Solar panels--making them makes pollution. They degrade over time, so you'll have to replace them, and they can't be made more than about 20% efficient at best right now, so you'll need a lot of solar panels to make as much power as a 10 megawatt coal plant.
Let's see, a kilowatt per square meter times 0.2 is 200 watts per square meter. 10 megawatts divided by 200 watts per square meter makes 50,000 square meters--a square 223 meters on a side.
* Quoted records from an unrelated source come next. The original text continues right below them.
(** ** Properties *)

(** C35.  A DAG the builder returns is well formed: documents have distinct
    identities, contents partition the documents by digest with one length
    each, occurrence identifiers are distinct and numbered in order, every
    edge starts at a document of the graph from a range of its source, edges
    that loaded something lead to a document and carry its content, failed
    ones lead nowhere and say why, and a non-empty graph starts at its entry;
    it is complete exactly when it has no issue. *)
Theorem buildDocumentImportDag_wf `{Sha256} {F Trace TraceErr} `{!TraceService F Trace TraceErr}
  (inputValue : jsval F) (dag : DocumentImportDag)
  (Hb : buildDocumentImportDag inputValue = Ok dag) :
  wf_dag dag /\ (dag_graphState dag = complete <-> dag_issues dag = []).
Proof.
  destruct (build_Ok _ _ Hb) as (value & graph & trace & digest & built & Hg & Hbuilt & ->).
  split; [by apply buildGraph_wf|]. destruct built as [[[ds cs] ed] os].
  cbn [dagOf dag_graphState dag_issues]. apply (wg_state graph). by eapply normalizeGraph_wf.
Qed.

Definition sample_source : IrSource :=
  {| src_id := #"source:1"; src_path := #"AGENTS.md"; src_byteLength := 12;
     src_sha256 := repeat 97%N 64; src_complete := true |}.

Definition sample_dag_input : jsval unit :=
  JRec [(#"graph", single_graph #"document:1" sample_source); (#"trace", JNull)].

Lemma buildDocumentImportDag_wf_witness :
  exists dag, buildDocumentImportDag (H := toy_sha256) sample_dag_input = Ok dag /\ wf_dag dag.
Proof.
  eexists. split; [vm_compute; reflexivity|].
  apply (buildDocumentImportDag_wf (H := toy_sha256) sample_dag_input). vm_compute; reflexivity.
Defined.

(** The builder preserves occurrences: it accepts only well-formed graphs,
    keeps their nodes as documents one by one and in order, and turns the entry
    and then every import edge, also a repeated or failed one, into exactly one
    occurrence, in order. *)
Theorem buildDocumentImportDag_occurrences `{Sha256} {F Trace TraceErr}
  `{!TraceService F Trace TraceErr} (inputValue : jsval F) (dag : DocumentImportDag)
  (Hb : buildDocumentImportDag inputValue = Ok dag) :
  exists graph, wf_graph graph /\ NoDup (e_importId <$> g_edges graph) /\
    dag_documents dag = map documentOf (g_nodes graph) /\
    let first := entryOccurrences
                   (find (fun d => jeqb (d_path d) (g_entryPath graph)) (dag_documents dag)) in
    dag_occurrences dag =
      first ++ imap (fun index e => edgeOccurrence (dag_documents dag) (length first + index) index e)
                 (g_edges graph).
Proof.
  destruct (build_Ok _ _ Hb) as (value & graph & trace & digest & built & Hg & Hbuilt & ->).
  exists graph. split; [by eapply normalizeGraph_wf|]. destruct built as [[[ds cs] ed] os].
  apply buildGraph_shape in Hbuilt as (-> & -> & -> & Hn). done.
Qed.

Lemma buildDocumentImportDag_occurrences_witness :
  exists dag graph, buildDocumentImportDag (H := toy_sha256) sample_dag_input = Ok dag /\
    wf_graph graph /\ dag_documents dag = map documentOf (g_nodes graph).
Proof.
  eexists. edestruct (buildDocumentImportDag_occurrences (H := toy_sha256) sample_dag_input)
    as (graph & Hw & _ & Hd & _); [vm_compute; reflexivity|].
  exists graph. split; [vm_compute; reflexivity|]. split; [exact Hw|exact Hd].
Defined.

(**  Occurrence identifiers bind their fields: two field lists with one
    framed hash are equal unless their distinct messages collide under
    SHA-256. *)
Theorem framedHash_binds `{Sha256} (namespace : jstring) (fields fields' : list jstring)
  (Hf : Forall good_text fields) (Hf' : Forall good_text fields')
  (Heq : framedHash namespace fields = framedHash namespace fields') :
  fields = fields' \/
  (framedMessage namespace fields <> framedMessage namespace fields' /\
   sha256 (framedMessage namespace fields) = sha256 (framedMessage namespace fields')).
Proof.
  apply hex_inj in Heq; [|apply sha256_bytes..].
  destruct (decide (framedMessage namespace fields = framedMessage namespace fields')) as [Hm|Hm];
    [left|by right].
  apply app_inv_head in Hm. by apply framedFields_inj.
Qed.

Lemma framedHash_binds_witness :
  let fs := [ #"entry"; #"document:1"; #"AGENTS.md"] in
  fs = fs \/ (framedMessage #"n" fs <> framedMessage #"n" fs /\
              @sha256 toy_sha256 (framedMessage #"n" fs) = @sha256 toy_sha256 (framedMessage #"n" fs)).
Proof.
  intros fs. apply (@framedHash_binds toy_sha256 #"n" fs fs).
  - repeat constructor.
  - repeat constructor.
  - reflexivity.
Defined.

(**  The import-free shortcut agrees with the builder: for a completely
    parsed document without imports it returns the very DAG the builder makes
    of the one-node graph of its source. *)
Theorem buildNoImport_is_single_graph `{Sha256} {Trace TraceErr}
  `{!TraceService unit Trace TraceErr} (issued : jsval unit -> option InstructionIrSnapshot)
  (irValue trace : jsval unit) (ir : InstructionIrSnapshot) (document : IrDocument) (source : IrSource)
  (Hissued : issued irValue = Some ir)
  (Hsize : (N.of_nat (length (ir_documents ir)) <= maxDocuments)%N)
  (Hdoc : find (fun d => jeqb (doc_id d) (doc_id document)) (ir_documents ir) = Some document)
  (Himports : doc_importIds document = [])
  (Hsource : find (fun s => jeqb (src_id s) (doc_sourceId document)) (ir_sources ir) = Some source)
  (Hid : stable_id (doc_id document)) (Hvalid : valid_source source) :
  buildNoImportDocumentDag issued
    (JRec [(#"documentId", JStr (doc_id document)); (#"ir", irValue); (#"trace", trace)]) =
  buildDocumentImportDag
    (JRec [(#"graph", single_graph (doc_id document) source); (#"trace", trace)]).
Proof.
  unfold buildNoImportDocumentDag, buildDocumentImportDag.
  set (fs := [(#"documentId", JStr (doc_id document)); (#"ir", irValue); (#"trace", trace)]).
  set (gs := [(#"graph", single_graph (doc_id document) source); (#"trace", trace)]).
  lookup_is (@record unit (JRec fs) [ #"documentId"; #"ir"; #"trace"]) fs.
  lookup_is (@record unit (JRec gs) [ #"graph"; #"trace"]) gs.
  cbn [lift_dag mbind res_mbind].
  lookup_is (@property unit fs #"ir") irValue.
  lookup_is (@property unit fs #"documentId") (JStr (doc_id document) : jsval unit).
  lookup_is (@property unit fs #"trace") trace.
  lookup_is (@property unit gs #"trace") trace.
  lookup_is (@property unit gs #"graph") (single_graph (doc_id document) source).
  cbn [lift_dag mbind res_mbind]. rewrite Hissued.
  rewrite (proj2 (N.leb_le _ maxDocuments)) by done. rewrite Hdoc. cbn [ensure lift_dag mbind res_mbind].
  rewrite Himports, Hsource. cbn [length Nat.eqb ensure lift_dag mbind res_mbind].
  rewrite normalizeGraph_single by done. cbn [lift_dag mbind res_mbind].
  destruct (normalizeResolutionEventTrace trace) as [t|e]; cbn [lift_trace mbind res_mbind]; [|done].
  destruct (digestResolutionEventTrace t) as [digest|e]; cbn [lift_trace mbind res_mbind]; [|done].
  destruct Hvalid as (_ & _ & _ & _ & _ & Hc).
  rewrite buildGraph_single by done. unfold sourceGraphState. rewrite Hc. done.
Qed.

Definition sample_ir : InstructionIrSnapshot :=
  {| ir_documents := [{| doc_id := #"document:1"; doc_sourceId := #"source:1"; doc_importIds := [] |}];
     ir_sources := [sample_source] |}.

Lemma buildNoImport_is_single_graph_witness :
  buildNoImportDocumentDag (H := toy_sha256) (fun _ => Some sample_ir)
    (JRec [(#"documentId", JStr #"document:1"); (#"ir", JExotic); (#"trace", JNull)]) =
  buildDocumentImportDag (H := toy_sha256) sample_dag_input.
Proof.
  apply (buildNoImport_is_single_graph (H := toy_sha256) (fun _ => Some sample_ir) JExotic JNull sample_ir
           {| doc_id := #"document:1"; doc_sourceId := #"source:1"; doc_importIds := [] |} sample_source).
  - reflexivity.
  - vm_compute; discriminate.
  - vm_compute; reflexivity.
  - reflexivity.
  - vm_compute; reflexivity.
  - split; [reflexivity|]. vm_compute. lia.
  - split; [vm_compute; split; discriminate|]. split; [split; [reflexivity|vm_compute; lia]|].
    split; [vm_compute; reflexivity|]. split; [discriminate|]. split; [vm_compute; reflexivity|reflexivity].
Defined.
(** ** Visiting a list of entries, each an item [B] spelled by [spell] *)

Section visit_all.
Context (lim : EffectiveContextCacheLimits) {A B : Type} (f : CanonicalBudget -> A -> checked (CanonicalBudget * list N)).
Context (spell : B -> list N) (data : B -> datum).

Lemma visit_all_sound (R : A -> B -> Prop) :
  (forall b x b' out, f b x = Ok (b', out) ->
     exists y, R x y /\ out = spell y /\ spelled lim b b' [data y]) ->
  forall l b b' out, visit_all f b l = Ok (b', out) ->
  exists ys, Forall2 R l ys /\ out = mjoin (map spell ys) /\ spelled lim b b' (map data ys).
Proof.
  intros Hf l. induction l as [|x l IH]; intros b b' out Hv; cbn in Hv.
  - injection Hv as <- <-. exists []. split_and!; [by constructor|done|].
    split; [by rewrite spend_zero|done].
  - apply bind_Ok in Hv as ([b1 out1] & H1 & Hv). apply bind_Ok in Hv as ([b2 rest] & H2 & Hv).
    injection Hv as <- <-. apply Hf in H1 as (y & Hy & -> & Hs).
    apply IH in H2 as (ys & Hys & -> & Hss). exists (y :: ys). split_and!; [by constructor| |].
    + cbn [map]. by rewrite mjoin_cons.
    + by eapply spelled_cons.
Qed.

Lemma visit_all_complete l ys :
  Forall2 (fun x y => forall b, within lim (spend b (datum_nodes (data y)) (datum_text (data y))) ->
             f b x = Ok (spend b (datum_nodes (data y)) (datum_text (data y)), spell y)) l ys ->
  forall b, within lim (spend b (sum_nodes (map data ys)) (sum_text (map data ys))) ->
  visit_all f b l
  = Ok (spend b (sum_nodes (map data ys)) (sum_text (map data ys)), mjoin (map spell ys)).
Proof.
  induction 1 as [|x y l ys Hy _ IH]; intros b Hb; cbn in *.
  - by rewrite spend_zero.
  - rewrite Hy by (unfold within, spend in *; cbn in *; lia). cbn [mbind res_mbind].
    rewrite IH; rewrite spend_spend; done.
Qed.
End visit_all.

Section visit.
Context (h : heap) (lim : EffectiveContextCacheLimits).

Definition record_entry (own : list property) (k : jstring) (p : list N * datum) : Prop :=
  p.1 = utf8 k /\ exists x, field own k = Ok x /\ encodes h x p.2.

Lemma spend_leaf b : spend b 1 0 = {| nodes := nodes b + 1; budget_textBytes := budget_textBytes b |}.
Proof. unfold spend. by rewrite N.add_0_r. Qed.

Lemma spelled_leaf b d :
  datum_nodes d = 1%N -> datum_text d = 0%N ->
  (nodes b + 1 <= maximumCanonicalNodes lim)%N ->
  spelled lim b {| nodes := nodes b + 1; budget_textBytes := budget_textBytes b |} [d].
Proof.
  intros Hn Ht Hb. split; [|unfold within; cbn; lia].
  unfold spend. cbn. by rewrite Hn, Ht, !N.add_0_r.
Qed.

Lemma spelled_node b b' d ds :
  datum_nodes d = (1 + sum_nodes ds)%N -> datum_text d = sum_text ds ->
  (nodes b + 1 <= maximumCanonicalNodes lim)%N ->
  spelled lim {| nodes := nodes b + 1; budget_textBytes := budget_textBytes b |} b' ds ->
  spelled lim b b' [d].
Proof.
  intros Hn Ht Hb [-> Hw]. split.
  - unfold spend. cbn. rewrite Hn, Ht. f_equal; lia.
  - intros [_ ?]. apply Hw. by split.
Qed.

Lemma visitObject_sound inner anc b v b' out :
  (forall anc b v b' out, inner anc b v = Ok (b', out) ->
     exists d, encodes h v d /\ out = stream d /\ spelled lim b b' [d]) ->
  (nodes b + 1 <= maximumCanonicalNodes lim)%N ->
  visitObject h lim inner anc {| nodes := nodes b + 1; budget_textBytes := budget_textBytes b |} v
  = Ok (b', out) ->
  exists d, encodes h v d /\ out = stream d /\ spelled lim b b' [d].
Proof.
  intros IH Hn Hv. unfold visitObject in Hv.
  destruct (object_of h v) as [o|] eqn:Ho; [|done].
  apply bind_ensure in Hv as [Hproxy Hv]. apply bind_ensure in Hv as [_ Hv].
  destruct (is_array o) eqn:Harr.
  - apply bind_Ok in Hv as (values & Hvalues & Hv). apply bind_Ok in Hv as ([b1 body] & Hall & Hv).
    injection Hv as <- <-.
    apply (visit_all_sound lim _ stream id (encodes h)) in Hall as (ds & Hds & -> & Hs);
      [|by eauto].
    rewrite map_id in Hs. exists (DArray ds). split_and!.
    + by eapply encodes_array.
    + rewrite stream_array. by rewrite (Forall2_length _ _ _ Hds).
    + by apply (spelled_node b b1 (DArray ds) ds).
  - apply bind_ensure in Hv as [Hplain Hv]. apply bind_Ok in Hv as (keys & Hkeys & Hv).
    apply bind_Ok in Hv as ([b1 body] & Hall & Hv). injection Hv as <- <-.
    apply (visit_all_sound lim _ field_stream snd (record_entry (obj_own o)))
      in Hall as (fs & Hfs & -> & Hs).
    + exists (DRecord fs). bool_prop. split_and!.
      * by eapply encodes_record.
      * rewrite stream_record. by rewrite (Forall2_length _ _ _ Hfs).
      * apply (spelled_node b b1 (DRecord fs) (map snd fs)); [..|done|done]; cbn.
        -- by rewrite field_nodes.
        -- by rewrite field_text.
    + intros b2 k b3 out2 Hk. apply bind_Ok in Hk as (x & Hx & Hk).
      apply bind_Ok in Hk as ([b4 out4] & H4 & Hk). injection Hk as <- <-.
      apply IH in H4 as (d & Hd & -> & Hs). exists (utf8 k, d).
      split_and!; [by split; eauto|done|done].
Qed.
Definition dependencyJson (d : ExpectedDependency) : json :=
  JsonObj [(#"path", JsonStr (dep_path d)); (#"state", JsonStr (availability_name (dep_state d)))].

Definition entryWeight (r : R) (expected : list ExpectedDependency) (sha256 : jstring) : Z :=
  Z.of_N (textBytes (resolution_json r) + textBytes (json_text (JsonArr (map dependencyJson expected)))
          + textBytes sha256).

(** The condition of the eviction loop. *)
Definition overCapacity (c : Cache R) (weight : Z) : bool :=
  (maximumEntries (cache_limits c) <=? N.of_nat (length (entries c)))%N
  || (Z.of_N (maximumWeightBytes (cache_limits c)) <? cache_weightBytes c + weight)%Z.

Definition evictOldest (c : Cache R) (oldest : jstring * CacheEntry R) : Cache R :=
  {| entries := map_delete oldest.1 (entries c); cache_limits := cache_limits c;
     evictions := evictions c + 1; hits := hits c; misses := misses c;
     oversizedResults := oversizedResults c;
     cache_weightBytes := cache_weightBytes c - weightBytes oldest.2 |}.

(** The loop; [evict_makes_room] shows one round per entry suffices. *)
Fixpoint evict (fuel : nat) (c : Cache R) (weight : Z) : Cache R :=
  match fuel with
  | O => c
  | S fuel' =>
      if overCapacity c weight then
        match entries c with
        | [] => c
        | oldest :: _ => evict fuel' (evictOldest c oldest) weight
        end
      else c
  end.

Definition store (c : Cache R) (sha256 : jstring) (e : CacheEntry R) : Cache R :=
  {| entries := map_set sha256 e (entries c); cache_limits := cache_limits c;
     evictions := evictions c; hits := hits c; misses := misses c;
     oversizedResults := oversizedResults c;
     cache_weightBytes := cache_weightBytes c + weightBytes e |}.

Definition publish (c : Cache R) (sha256 : jstring) (e : CacheEntry R) : Cache R :=
  if (Z.of_N (maximumEntryBytes (cache_limits c)) <? weightBytes e)%Z then
    {| entries := entries c; cache_limits := cache_limits c; evictions := evictions c;
       hits := hits c; misses := misses c; oversizedResults := oversizedResults c + 1;
       cache_weightBytes := cache_weightBytes c |}
  else store (evict (length (entries c)) c (weightBytes e)) sha256 e.
(** Equal digests: the same data, or two messages that collide. *)
Lemma digest_data h1 lim v1 d1 h2 v2 d2 :
  canonicalDigest h1 lim v1 = Ok d1 -> canonicalDigest h2 lim v2 = Ok d2 ->
  utf8 d1 = utf8 d2 ->
  same_encoding h1 v1 h2 v2 \/
  exists m1 m2, canonicalMessage h1 lim v1 = Ok m1 /\ canonicalMessage h2 lim v2 = Ok m2 /\
    m1 <> m2 /\ sha256 m1 = sha256 m2.
Proof.
  intros (m1 & M1 & ->)%canonicalDigest_Ok (m2 & M2 & ->)%canonicalDigest_Ok Hd%hex_sha256_text_inj.
  destruct (decide (m1 = m2)) as [Heq|Hne]; [left|right; by exists m1, m2].
  by apply (canonicalMessage_encoding h1 lim v1 m1 h2 lim v2 m2).
Qed.

Lemma same_key w1 r1 k1 w2 r2 k2 lim :
  keyFor w1 r1 lim = Ok k1 -> keyFor w2 r2 lim = Ok k2 -> key_sha256 k1 = key_sha256 k2 ->
  same_context w1 (context r1) w2 (context r2) \/ key_collision lim w1 r1 k1 w2 r2 k2.
Proof.
  intros (K1 & D1 & P1 & T1)%keyFor_committed (K2 & D2 & P2 & T2)%keyFor_committed Heq.
  destruct (digest_data _ _ _ _ _ _ _ K1 K2) as [Hkey|(m1 & m2 & ?)]; [by rewrite Heq| |].
  2: { right. exists 0%nat. eexists _, _, m1, m2. done. }
  assert (same_encoding (world_heap w1) (VString (importDagSha256 k1))
            (world_heap w2) (VString (importDagSha256 k2))) as [HD _]%same_encoding_string.
  { eapply (same_encoding_field _ _ _ _ #"importDagSha256" _ _ Hkey); [done..|].
    by apply (list_elem_of_lookup_2 _ 4). }
  assert (same_encoding (world_heap w1) (VString (profileResolutionSha256 k1))
            (world_heap w2) (VString (profileResolutionSha256 k2))) as [HP _]%same_encoding_string.
  { eapply (same_encoding_field _ _ _ _ #"profileResolutionSha256" _ _ Hkey); [done..|].
    by apply (list_elem_of_lookup_2 _ 5). }
  assert (same_encoding (world_heap w1) (VString (key_targetPath k1))
            (world_heap w2) (VString (key_targetPath k2))) as [HT _]%same_encoding_string.
  { eapply (same_encoding_field _ _ _ _ #"targetPath" _ _ Hkey); [done..|].
    by apply (list_elem_of_lookup_2 _ 8). }
  rewrite T1, T2 in HT.
  destruct (digest_data _ _ _ _ _ _ _ D1 D2 HD) as [HDags|(m1 & m2 & ?)].
  2: { right. exists 1%nat. eexists _, _, m1, m2. done. }
  destruct (digest_data _ _ _ _ _ _ _ P1 P2 HP) as [HProfile|(m1 & m2 & ?)].
  2: { right. exists 2%nat. eexists _, _, m1, m2. done. }
  by left.
Qed.
End key.

(** ** The data of a graph determines its dependencies *)

Lemma same_encoding_nullness h1 s1 h2 s2 :
  same_encoding h1 (VText s1) h2 (VText s2) -> s1 = None <-> s2 = None.
Proof.
  intros (d & U1 & U2). destruct s1, s2; cbn in *; try done;
    inversion U1; subst; try done; inversion U2; subst; done.
Qed.

Definition path_units (o : option jstring) : Prop := forall s, o = Some s -> js_units s.

Lemma occurrence_data h1 o1 h2 o2 :
  same_encoding h1 (occurrence_value o1) h2 (occurrence_value o2) ->
  path_units (o_targetPath o1) -> path_units (o_targetPath o2) ->
  occurrenceDependency o1 = occurrenceDependency o2.
Proof.
  intros Hs Hu1 Hu2.
  assert (o_targetPath o1 = o_targetPath o2) as Hpath.
  { eapply same_encoding_text_option; [done..|].
    eapply (same_encoding_field _ _ _ _ #"targetPath" _ _ Hs); [done..|].
    by apply (list_elem_of_lookup_2 _ 10). }
  assert (o_targetDocumentId o1 = None <-> o_targetDocumentId o2 = None) as Hid.
  { eapply same_encoding_nullness.
    eapply (same_encoding_field _ _ _ _ #"targetDocumentId" _ _ Hs); [done..|].
    by apply (list_elem_of_lookup_2 _ 9). }
  unfold occurrenceDependency. rewrite Hpath. destruct (o_targetPath o2); [|done].
  destruct (o_targetDocumentId o1), (o_targetDocumentId o2); try done; [by destruct Hid as [_ Hid]; specialize (Hid eq_refl)|by destruct Hid as [Hid _]; specialize (Hid eq_refl)].
Qed.

Lemma document_data h1 d1 h2 d2 :
  same_encoding h1 (document_value d1) h2 (document_value d2) ->
  js_units (d_path d1) -> js_units (d_path d2) -> d_path d1 = d_path d2.
Proof.
  intros Hs Hu1 Hu2. eapply same_encoding_text; [done..|].
  eapply (same_encoding_field _ _ _ _ #"path" _ _ Hs); [done..|].
  by apply (list_elem_of_lookup_2 _ 4).
Qed.
(* ===== verification/TraceDrafts.v ===== *)
(** The drafts of the records of a trace
    (packages/resolver/src/resolution-event-trace.ts): for each record, reading,
    validity, canonical form and cost, and the theorem that its normalizer is
    their composition. *)
From S2P Require Import Prelude JsString OrderedMap Unicode Identifiers JsValue RepositoryPath ActivationAlgebra ObjectGraph JsonText CanonicalDigest ResolutionTrace TraceQueries TraceReading.

(** Reads a list of texts. *)
Definition read_texts (h : heap) (v : value) : option (list jstring) := read_array h v ≫= mapM read_text.

(** ** Uncertainty *)

Section reading.
Context (h : heap).

Definition read_alternative (v : value) : option Alternative :=
  record ← read_record h v [ #"id"; #"description"];
  id ← read_text (dataProperty record #"id");
  description ← read_text (dataProperty record #"description");
  Some {| alt_id := id; alt_description := description |}.

Definition read_uncertainty (v : value) : option Uncertainty :=
  record ← isDataRecord h v;
  let state := dataProperty record #"state" in
  if is_string state #"known" then
    _ ← read_record h v [ #"state"]; Some u_known
  else if is_string state #"conditional" then
    _ ← read_record h v [ #"state"; #"conditions"];
    conditions ← read_texts h (dataProperty record #"conditions");
    Some (u_conditional conditions)
  else if is_string state #"unknown" then
    _ ← read_record h v [ #"state"; #"reason"];
    reason ← read_text (dataProperty record #"reason");
    Some (u_unknown reason)
  else if is_string state #"contradiction" then
    _ ← read_record h v [ #"state"; #"reason"; #"alternatives"];
    reason ← read_text (dataProperty record #"reason");
    alternatives ← read_array h (dataProperty record #"alternatives") ≫= mapM read_alternative;
    Some (u_contradiction reason alternatives)
  else None.
End reading.

Definition at_most {A} (l : list A) (maximum : N) : Prop := (N.of_nat (length l) <= maximum)%N.

Definition valid_alternative (a : Alternative) : Prop := valid_id (alt_id a) /\ valid_text (alt_description a).

Definition valid_uncertainty (u : Uncertainty) : Prop :=
  match u with
  | u_known => True
  | u_conditional conditions =>
      at_most conditions maxEvents /\ conditions <> [] /\ Forall valid_text conditions /\ NoDup conditions
  | u_unknown reason => valid_text reason
  | u_contradiction reason alternatives =>
      valid_text reason /\ at_most alternatives maxEvents /\ 2 <= length alternatives /\
      Forall valid_alternative alternatives /\ NoDup (map alt_id alternatives)
  end.

Definition canonical_uncertainty (u : Uncertainty) : Uncertainty :=
  match u with
  | u_conditional conditions => u_conditional (sort_by jleb conditions)
  | u_contradiction reason alternatives => u_contradiction reason (sort_by alternative_le alternatives)
  | u => u
  end.

Definition alternative_cost (a : Alternative) : ValidationBudget :=
  spend (text_cost (alt_id a)) (text_cost (alt_description a)).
Assume that a square meter of solar cells costs $1000. (Maybe it will, maybe it won't; certainly if you want to buy a solar panel that big for your house, $1000 is cheap.) That's $50,000,000 worth of solar cells. And it only makes power when the sun is shining. And when there are no clouds in the way. Clouds attenuate sunlight, reducing the power output of the solar cells; so for cloudy days you need even more solar cells to make up for the difference. Let's say a total of 100,000 square meters of solar cells will do the job; that's $100,000,000 worth of solar cells.
10 megawatts will supply a small city. Maybe 100,000 people, maybe a bit more. Or maybe I'm overly optimistic--but let's say I'm not.
There are 290,000,000 people in the United States. The annual power usage of the USA comes to around 28 terawatt-hours; to supply that energy with solar power would take 140,000,000,000 square meters of solar panels--that would make a square almost 375 kilometers on a side.
Hell, cover the state of Arizona with solar panels. That ought to do it.
And it would cost $140,000,000,000,000.
...actually, it wouldn't, because that level of production would ensure that solar panels were dirt cheap. But the "environmental consequences" of such a move would make the current flap about "climate change" look like a birthday party. Not to mention what it would do to our economy. Maybe if you factor in the opportunity costs of spending the entire GDP for the next 14 years on making solar panels, then it actually would cost that much--so I think my estimate is pretty reasonable, actually.
My point is that Google's plan is pie-in-the-sky. It's nice, and I'm sure it makes them all feel good, but it's not doing to do jack squat to fix the problems they're trying to address.
But, you know, we do actually have a renewable power source--right now!--that we could be using to generate power cheaply, cleanly, and with little waste left over.
This is it. All we need is for the eco-loonies and the Luddites to get the fuck out of the way.